--- Assignment ---
Repeat every entry, word for word, leaving no line out.

--- START ---

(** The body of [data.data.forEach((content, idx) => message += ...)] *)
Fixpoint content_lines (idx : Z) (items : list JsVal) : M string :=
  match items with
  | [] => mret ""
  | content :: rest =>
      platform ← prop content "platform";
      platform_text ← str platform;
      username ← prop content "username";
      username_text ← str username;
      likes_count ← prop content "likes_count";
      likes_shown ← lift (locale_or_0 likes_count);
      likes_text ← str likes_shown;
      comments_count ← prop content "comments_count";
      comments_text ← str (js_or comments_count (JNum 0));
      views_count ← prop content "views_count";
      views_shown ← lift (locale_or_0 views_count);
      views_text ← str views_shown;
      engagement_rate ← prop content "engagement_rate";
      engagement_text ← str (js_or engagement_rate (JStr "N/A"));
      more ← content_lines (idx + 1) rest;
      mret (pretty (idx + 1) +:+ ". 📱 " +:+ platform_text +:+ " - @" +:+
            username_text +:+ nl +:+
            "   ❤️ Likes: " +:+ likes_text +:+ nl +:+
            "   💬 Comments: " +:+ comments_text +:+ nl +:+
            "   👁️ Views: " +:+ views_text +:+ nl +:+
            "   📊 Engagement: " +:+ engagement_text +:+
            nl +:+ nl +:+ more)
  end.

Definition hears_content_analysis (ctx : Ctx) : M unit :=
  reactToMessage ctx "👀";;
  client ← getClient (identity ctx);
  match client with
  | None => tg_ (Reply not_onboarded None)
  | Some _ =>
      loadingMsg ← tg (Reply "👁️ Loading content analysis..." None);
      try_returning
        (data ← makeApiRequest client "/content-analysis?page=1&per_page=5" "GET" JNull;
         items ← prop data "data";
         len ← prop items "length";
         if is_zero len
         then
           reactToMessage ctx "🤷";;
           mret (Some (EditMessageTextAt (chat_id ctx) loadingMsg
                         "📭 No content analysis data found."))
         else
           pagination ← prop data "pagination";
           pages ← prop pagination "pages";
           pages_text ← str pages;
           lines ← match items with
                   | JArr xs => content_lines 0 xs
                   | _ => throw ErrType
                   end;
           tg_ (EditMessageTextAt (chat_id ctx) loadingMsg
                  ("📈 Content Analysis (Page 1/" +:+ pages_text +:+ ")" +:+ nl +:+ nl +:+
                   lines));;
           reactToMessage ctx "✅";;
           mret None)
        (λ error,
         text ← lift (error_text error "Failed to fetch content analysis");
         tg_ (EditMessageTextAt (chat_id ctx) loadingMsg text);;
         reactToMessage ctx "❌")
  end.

--- END ---

--- Result of this task ---
(** The body of [data.data.forEach((content, idx) => message += ...)] *)
Fixpoint content_lines (idx : Z) (items : list JsVal) : M string :=
  match items with
  | [] => mret ""
  | content :: rest =>
      platform ← prop content "platform";
      platform_text ← str platform;
      username ← prop content "username";
      username_text ← str username;
      likes_count ← prop content "likes_count";
      likes_shown ← lift (locale_or_0 likes_count);
      likes_text ← str likes_shown;
      comments_count ← prop content "comments_count";
      comments_text ← str (js_or comments_count (JNum 0));
      views_count ← prop content "views_count";
      views_shown ← lift (locale_or_0 views_count);
      views_text ← str views_shown;
      engagement_rate ← prop content "engagement_rate";
      engagement_text ← str (js_or engagement_rate (JStr "N/A"));
      more ← content_lines (idx + 1) rest;
      mret (pretty (idx + 1) +:+ ". 📱 " +:+ platform_text +:+ " - @" +:+
            username_text +:+ nl +:+
            "   ❤️ Likes: " +:+ likes_text +:+ nl +:+
            "   💬 Comments: " +:+ comments_text +:+ nl +:+
            "   👁️ Views: " +:+ views_text +:+ nl +:+
            "   📊 Engagement: " +:+ engagement_text +:+
            nl +:+ nl +:+ more)
  end.

Definition hears_content_analysis (ctx : Ctx) : M unit :=
  reactToMessage ctx "👀";;
  client ← getClient (identity ctx);
  match client with
  | None => tg_ (Reply not_onboarded None)
  | Some _ =>
      loadingMsg ← tg (Reply "👁️ Loading content analysis..." None);
      try_returning
        (data ← makeApiRequest client "/content-analysis?page=1&per_page=5" "GET" JNull;
         items ← prop data "data";
         len ← prop items "length";
         if is_zero len
         then
           reactToMessage ctx "🤷";;
           mret (Some (EditMessageTextAt (chat_id ctx) loadingMsg
                         "📭 No content analysis data found."))
         else
           pagination ← prop data "pagination";
           pages ← prop pagination "pages";
           pages_text ← str pages;
           lines ← match items with
                   | JArr xs => content_lines 0 xs
                   | _ => throw ErrType
                   end;
           tg_ (EditMessageTextAt (chat_id ctx) loadingMsg
                  ("📈 Content Analysis (Page 1/" +:+ pages_text +:+ ")" +:+ nl +:+ nl +:+
                   lines));;
           reactToMessage ctx "✅";;
           mret None)
        (λ error,
         text ← lift (error_text error "Failed to fetch content analysis");
         tg_ (EditMessageTextAt (chat_id ctx) loadingMsg text);;
         reactToMessage ctx "❌")
  end.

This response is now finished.